Exercise brief: In the records below, find the line with "- replace (Z.of_nat k + 1) with ((r" and the line with "of them connected, and". Print both exactly, along with every line between them, and no other line.

BEGIN

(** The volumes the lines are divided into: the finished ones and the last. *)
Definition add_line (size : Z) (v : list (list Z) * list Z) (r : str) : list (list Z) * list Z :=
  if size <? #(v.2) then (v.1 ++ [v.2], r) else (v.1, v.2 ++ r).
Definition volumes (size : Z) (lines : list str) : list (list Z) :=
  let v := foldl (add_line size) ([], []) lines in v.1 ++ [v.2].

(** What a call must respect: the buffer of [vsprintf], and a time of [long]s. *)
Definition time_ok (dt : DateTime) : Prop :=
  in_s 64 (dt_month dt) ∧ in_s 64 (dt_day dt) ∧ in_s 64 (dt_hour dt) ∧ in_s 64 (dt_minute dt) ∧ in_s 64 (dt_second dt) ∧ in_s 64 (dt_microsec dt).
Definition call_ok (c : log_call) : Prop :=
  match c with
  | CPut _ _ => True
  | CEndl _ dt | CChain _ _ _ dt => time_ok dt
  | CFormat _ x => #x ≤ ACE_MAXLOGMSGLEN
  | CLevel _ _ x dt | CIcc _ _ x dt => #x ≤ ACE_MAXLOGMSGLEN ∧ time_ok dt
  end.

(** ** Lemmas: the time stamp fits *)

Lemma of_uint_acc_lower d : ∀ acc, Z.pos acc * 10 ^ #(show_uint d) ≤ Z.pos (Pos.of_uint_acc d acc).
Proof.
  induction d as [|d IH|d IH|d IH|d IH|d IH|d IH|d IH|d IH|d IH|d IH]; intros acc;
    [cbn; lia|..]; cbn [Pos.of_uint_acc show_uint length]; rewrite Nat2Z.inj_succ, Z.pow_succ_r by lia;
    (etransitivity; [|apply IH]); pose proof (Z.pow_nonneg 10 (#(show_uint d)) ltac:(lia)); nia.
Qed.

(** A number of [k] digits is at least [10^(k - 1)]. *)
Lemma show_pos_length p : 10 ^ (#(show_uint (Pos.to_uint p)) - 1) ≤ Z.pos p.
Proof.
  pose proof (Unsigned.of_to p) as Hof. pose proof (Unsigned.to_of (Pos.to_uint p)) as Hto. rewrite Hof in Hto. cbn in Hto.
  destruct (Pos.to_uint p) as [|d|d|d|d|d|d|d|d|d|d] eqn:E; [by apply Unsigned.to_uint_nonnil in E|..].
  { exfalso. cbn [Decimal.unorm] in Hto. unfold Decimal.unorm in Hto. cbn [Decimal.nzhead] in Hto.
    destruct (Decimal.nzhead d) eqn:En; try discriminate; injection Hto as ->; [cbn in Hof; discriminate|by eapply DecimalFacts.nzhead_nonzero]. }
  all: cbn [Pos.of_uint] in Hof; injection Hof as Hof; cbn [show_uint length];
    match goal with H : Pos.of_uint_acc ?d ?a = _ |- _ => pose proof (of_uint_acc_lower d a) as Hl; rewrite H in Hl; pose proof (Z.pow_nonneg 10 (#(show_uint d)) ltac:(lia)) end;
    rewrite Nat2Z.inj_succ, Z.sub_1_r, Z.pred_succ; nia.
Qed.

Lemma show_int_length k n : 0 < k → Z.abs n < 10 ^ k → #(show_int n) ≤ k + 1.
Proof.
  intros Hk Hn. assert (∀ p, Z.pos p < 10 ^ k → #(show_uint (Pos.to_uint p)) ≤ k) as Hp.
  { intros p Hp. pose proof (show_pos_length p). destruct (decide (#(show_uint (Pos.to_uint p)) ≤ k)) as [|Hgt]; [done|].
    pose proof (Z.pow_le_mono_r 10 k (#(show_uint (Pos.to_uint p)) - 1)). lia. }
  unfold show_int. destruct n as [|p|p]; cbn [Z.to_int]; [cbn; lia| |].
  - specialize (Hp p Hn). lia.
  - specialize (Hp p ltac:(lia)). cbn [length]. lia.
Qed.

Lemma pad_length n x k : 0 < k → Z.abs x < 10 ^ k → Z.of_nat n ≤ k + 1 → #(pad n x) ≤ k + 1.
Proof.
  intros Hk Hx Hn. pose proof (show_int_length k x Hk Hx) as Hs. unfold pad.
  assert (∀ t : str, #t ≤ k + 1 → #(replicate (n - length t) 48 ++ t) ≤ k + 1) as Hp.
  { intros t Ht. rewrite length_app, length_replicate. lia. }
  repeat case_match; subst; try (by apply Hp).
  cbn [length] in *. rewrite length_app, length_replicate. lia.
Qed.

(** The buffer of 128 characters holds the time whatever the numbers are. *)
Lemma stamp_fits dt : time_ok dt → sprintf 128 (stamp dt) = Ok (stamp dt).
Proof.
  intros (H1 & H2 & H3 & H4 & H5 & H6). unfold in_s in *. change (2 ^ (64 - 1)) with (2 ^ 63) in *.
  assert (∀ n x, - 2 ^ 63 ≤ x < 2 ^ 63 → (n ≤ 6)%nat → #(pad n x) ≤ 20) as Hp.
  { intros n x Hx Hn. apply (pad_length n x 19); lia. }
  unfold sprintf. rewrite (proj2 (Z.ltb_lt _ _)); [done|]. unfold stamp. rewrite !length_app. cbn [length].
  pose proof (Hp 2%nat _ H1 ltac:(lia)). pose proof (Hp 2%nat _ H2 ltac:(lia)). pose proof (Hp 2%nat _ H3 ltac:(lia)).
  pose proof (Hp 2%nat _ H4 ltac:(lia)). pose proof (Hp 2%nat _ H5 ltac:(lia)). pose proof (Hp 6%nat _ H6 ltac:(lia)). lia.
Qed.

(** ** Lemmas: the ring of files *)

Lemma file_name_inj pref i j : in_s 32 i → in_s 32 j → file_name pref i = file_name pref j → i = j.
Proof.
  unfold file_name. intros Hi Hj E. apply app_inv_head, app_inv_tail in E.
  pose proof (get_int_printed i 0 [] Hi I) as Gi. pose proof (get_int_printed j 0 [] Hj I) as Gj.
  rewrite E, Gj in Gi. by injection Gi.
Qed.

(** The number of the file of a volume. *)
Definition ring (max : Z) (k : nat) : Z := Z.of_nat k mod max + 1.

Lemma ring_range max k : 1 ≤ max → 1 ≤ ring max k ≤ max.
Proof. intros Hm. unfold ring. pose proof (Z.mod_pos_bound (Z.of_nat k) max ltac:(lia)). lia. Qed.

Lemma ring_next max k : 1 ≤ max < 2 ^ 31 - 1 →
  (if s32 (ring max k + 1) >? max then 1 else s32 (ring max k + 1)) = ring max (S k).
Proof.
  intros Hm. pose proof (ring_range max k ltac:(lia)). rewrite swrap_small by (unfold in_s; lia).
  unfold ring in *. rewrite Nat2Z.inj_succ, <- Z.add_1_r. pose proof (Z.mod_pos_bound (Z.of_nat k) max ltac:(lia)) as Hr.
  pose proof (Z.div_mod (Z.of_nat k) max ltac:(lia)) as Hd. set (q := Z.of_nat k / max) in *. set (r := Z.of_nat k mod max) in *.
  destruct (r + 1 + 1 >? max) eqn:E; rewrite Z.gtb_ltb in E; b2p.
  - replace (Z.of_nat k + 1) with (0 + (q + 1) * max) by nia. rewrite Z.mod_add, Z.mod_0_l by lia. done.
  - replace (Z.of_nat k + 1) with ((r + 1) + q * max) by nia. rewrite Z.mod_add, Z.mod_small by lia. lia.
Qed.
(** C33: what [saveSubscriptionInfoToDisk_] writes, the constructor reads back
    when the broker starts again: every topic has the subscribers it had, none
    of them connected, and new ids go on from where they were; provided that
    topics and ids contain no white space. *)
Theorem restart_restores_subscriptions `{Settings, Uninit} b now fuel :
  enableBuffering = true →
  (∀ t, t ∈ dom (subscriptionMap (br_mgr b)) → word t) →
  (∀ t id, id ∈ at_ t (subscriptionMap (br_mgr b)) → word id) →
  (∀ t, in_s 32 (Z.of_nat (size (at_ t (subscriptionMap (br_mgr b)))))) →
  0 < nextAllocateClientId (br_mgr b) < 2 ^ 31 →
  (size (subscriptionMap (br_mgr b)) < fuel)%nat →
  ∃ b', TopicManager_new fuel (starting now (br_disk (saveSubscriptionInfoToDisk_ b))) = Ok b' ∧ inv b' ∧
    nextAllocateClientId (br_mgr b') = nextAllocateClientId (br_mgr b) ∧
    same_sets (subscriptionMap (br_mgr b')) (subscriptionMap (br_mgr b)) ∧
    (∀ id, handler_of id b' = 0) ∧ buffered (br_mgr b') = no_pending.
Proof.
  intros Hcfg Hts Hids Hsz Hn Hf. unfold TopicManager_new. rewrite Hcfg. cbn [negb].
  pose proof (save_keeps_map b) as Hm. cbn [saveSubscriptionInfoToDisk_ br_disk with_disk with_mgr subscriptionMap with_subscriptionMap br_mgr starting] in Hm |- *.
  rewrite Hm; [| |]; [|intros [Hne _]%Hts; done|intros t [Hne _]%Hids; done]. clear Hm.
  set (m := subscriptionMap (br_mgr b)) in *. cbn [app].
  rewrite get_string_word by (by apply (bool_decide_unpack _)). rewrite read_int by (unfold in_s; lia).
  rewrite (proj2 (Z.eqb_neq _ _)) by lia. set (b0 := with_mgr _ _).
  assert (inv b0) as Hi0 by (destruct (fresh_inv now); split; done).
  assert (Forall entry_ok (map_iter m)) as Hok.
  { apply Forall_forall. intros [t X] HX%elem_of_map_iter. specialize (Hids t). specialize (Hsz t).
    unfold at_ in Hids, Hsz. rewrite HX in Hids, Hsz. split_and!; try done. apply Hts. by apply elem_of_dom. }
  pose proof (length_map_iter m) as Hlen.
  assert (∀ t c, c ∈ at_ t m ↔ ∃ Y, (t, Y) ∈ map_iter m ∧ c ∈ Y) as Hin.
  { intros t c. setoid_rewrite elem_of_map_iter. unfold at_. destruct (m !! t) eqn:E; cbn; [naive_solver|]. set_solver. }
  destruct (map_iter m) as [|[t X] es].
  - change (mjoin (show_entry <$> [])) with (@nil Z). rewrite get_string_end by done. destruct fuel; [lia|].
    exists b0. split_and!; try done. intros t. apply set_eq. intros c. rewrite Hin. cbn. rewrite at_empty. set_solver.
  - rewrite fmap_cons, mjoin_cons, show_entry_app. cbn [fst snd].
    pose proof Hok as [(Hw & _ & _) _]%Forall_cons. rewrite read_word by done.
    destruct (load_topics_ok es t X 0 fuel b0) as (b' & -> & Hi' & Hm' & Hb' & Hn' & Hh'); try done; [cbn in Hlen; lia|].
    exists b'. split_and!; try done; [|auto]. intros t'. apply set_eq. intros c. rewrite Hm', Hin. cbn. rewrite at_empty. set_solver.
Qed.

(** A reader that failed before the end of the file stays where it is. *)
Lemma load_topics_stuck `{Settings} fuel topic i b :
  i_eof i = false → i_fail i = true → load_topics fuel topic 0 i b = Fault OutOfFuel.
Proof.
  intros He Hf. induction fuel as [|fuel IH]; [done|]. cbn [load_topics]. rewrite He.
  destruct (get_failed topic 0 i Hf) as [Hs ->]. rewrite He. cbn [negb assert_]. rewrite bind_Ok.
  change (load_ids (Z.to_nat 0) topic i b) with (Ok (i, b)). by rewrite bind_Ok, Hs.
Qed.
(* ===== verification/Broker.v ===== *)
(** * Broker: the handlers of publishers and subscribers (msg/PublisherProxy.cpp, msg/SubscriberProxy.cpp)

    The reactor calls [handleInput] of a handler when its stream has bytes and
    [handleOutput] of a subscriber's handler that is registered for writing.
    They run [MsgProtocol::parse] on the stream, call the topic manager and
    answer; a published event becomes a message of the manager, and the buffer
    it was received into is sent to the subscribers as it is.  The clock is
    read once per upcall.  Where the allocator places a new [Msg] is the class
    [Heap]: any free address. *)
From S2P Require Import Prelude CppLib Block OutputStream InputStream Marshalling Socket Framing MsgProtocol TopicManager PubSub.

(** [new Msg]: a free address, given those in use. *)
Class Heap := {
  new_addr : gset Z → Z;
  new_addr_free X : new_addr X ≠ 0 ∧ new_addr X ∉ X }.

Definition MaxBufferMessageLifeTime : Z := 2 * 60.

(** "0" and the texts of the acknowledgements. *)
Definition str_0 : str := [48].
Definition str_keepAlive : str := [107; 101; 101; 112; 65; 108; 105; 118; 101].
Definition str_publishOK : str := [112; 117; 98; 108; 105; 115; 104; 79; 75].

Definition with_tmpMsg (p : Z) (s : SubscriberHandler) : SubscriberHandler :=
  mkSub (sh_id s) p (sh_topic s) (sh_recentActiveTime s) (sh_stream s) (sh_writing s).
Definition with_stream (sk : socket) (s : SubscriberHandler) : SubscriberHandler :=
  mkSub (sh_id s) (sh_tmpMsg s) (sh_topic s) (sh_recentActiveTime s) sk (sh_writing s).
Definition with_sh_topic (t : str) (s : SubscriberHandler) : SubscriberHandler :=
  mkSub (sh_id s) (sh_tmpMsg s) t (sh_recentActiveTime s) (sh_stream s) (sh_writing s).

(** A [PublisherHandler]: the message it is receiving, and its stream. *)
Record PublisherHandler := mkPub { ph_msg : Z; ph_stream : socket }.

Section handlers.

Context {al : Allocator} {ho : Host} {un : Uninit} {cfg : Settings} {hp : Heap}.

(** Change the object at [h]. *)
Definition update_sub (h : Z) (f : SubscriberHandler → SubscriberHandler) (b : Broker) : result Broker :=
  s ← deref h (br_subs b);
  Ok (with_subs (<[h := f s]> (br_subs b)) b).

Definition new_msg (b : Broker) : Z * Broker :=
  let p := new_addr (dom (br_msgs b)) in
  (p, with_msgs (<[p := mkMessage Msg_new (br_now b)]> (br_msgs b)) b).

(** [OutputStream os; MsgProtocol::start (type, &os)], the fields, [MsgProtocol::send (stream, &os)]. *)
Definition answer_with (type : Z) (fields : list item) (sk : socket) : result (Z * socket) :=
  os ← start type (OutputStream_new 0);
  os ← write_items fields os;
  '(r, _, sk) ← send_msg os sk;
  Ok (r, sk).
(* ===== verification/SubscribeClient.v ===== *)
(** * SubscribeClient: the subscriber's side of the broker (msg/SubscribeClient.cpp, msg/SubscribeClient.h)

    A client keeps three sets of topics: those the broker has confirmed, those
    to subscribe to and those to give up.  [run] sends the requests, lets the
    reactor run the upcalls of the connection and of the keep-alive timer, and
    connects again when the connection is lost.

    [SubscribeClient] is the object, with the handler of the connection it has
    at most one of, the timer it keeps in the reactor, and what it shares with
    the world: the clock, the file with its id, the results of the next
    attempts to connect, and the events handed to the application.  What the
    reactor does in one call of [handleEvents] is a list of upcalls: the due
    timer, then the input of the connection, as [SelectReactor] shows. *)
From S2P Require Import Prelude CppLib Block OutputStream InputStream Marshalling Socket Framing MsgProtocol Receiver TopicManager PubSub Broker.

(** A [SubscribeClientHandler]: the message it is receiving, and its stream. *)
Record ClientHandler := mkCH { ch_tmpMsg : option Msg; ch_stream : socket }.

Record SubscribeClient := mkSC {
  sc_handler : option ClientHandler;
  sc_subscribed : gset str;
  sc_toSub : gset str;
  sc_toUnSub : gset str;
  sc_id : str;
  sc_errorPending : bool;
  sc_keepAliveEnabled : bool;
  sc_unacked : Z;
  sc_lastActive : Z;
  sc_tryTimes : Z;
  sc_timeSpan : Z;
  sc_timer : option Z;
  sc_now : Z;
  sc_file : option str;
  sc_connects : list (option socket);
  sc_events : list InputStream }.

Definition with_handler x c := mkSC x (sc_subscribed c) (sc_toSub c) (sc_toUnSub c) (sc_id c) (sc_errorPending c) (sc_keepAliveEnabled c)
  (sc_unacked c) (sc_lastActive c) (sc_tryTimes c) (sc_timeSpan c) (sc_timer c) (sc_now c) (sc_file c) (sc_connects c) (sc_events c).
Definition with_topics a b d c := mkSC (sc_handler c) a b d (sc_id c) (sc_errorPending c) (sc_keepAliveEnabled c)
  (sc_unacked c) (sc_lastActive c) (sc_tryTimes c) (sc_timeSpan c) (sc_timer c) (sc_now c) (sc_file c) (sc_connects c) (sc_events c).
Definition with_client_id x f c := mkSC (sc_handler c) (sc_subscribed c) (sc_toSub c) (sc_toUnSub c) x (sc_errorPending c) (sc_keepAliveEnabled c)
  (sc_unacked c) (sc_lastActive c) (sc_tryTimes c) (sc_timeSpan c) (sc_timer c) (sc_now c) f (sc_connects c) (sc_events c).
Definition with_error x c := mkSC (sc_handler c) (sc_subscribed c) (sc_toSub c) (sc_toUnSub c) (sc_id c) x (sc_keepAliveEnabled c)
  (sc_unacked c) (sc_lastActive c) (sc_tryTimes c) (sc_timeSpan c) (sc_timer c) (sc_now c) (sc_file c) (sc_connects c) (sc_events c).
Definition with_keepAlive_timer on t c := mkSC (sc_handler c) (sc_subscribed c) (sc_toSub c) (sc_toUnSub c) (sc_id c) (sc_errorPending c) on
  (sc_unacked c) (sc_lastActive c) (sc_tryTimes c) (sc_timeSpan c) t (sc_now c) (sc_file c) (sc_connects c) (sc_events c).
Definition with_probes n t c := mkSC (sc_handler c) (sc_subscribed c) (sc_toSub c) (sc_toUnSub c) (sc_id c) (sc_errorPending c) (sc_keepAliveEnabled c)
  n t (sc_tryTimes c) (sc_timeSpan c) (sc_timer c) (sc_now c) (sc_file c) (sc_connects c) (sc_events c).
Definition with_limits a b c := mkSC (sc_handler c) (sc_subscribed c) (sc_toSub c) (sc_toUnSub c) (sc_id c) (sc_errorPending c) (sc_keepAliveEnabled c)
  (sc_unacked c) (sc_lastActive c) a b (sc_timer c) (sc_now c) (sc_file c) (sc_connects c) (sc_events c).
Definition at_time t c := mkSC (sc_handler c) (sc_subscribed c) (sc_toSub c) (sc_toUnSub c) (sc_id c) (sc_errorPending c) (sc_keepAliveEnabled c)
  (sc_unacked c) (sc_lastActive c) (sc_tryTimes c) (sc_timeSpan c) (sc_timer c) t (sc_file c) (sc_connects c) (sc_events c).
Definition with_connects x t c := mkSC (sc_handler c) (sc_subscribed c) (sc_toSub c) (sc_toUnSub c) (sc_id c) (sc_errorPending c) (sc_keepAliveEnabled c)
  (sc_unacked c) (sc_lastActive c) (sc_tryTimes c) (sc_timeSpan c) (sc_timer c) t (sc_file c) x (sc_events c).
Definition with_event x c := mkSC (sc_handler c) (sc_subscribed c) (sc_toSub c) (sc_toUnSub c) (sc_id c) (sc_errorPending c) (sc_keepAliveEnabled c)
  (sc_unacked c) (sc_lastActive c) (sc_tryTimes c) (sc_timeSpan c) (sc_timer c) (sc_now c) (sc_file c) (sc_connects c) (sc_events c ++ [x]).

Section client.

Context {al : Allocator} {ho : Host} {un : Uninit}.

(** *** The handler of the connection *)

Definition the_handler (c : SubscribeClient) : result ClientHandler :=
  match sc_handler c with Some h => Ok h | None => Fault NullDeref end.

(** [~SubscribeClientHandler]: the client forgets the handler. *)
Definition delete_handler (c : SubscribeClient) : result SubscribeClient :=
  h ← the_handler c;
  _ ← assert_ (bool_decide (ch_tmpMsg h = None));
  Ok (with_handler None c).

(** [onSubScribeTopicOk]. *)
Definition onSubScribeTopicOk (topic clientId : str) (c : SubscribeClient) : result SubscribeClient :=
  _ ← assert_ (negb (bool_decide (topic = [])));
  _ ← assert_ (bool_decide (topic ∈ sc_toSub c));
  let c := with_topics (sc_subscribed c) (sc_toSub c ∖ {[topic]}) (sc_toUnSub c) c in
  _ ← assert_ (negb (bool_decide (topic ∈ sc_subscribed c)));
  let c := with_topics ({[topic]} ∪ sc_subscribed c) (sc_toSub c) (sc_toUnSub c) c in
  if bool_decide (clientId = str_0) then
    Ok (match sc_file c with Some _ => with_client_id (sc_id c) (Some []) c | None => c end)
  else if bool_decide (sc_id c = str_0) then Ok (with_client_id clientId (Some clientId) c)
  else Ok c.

END

Written solution:
  - replace (Z.of_nat k + 1) with ((r + 1) + q * max) by nia. rewrite Z.mod_add, Z.mod_small by lia. lia.
Qed.
(** C33: what [saveSubscriptionInfoToDisk_] writes, the constructor reads back
    when the broker starts again: every topic has the subscribers it had, none
    of them connected, and new ids go on from where they were; provided that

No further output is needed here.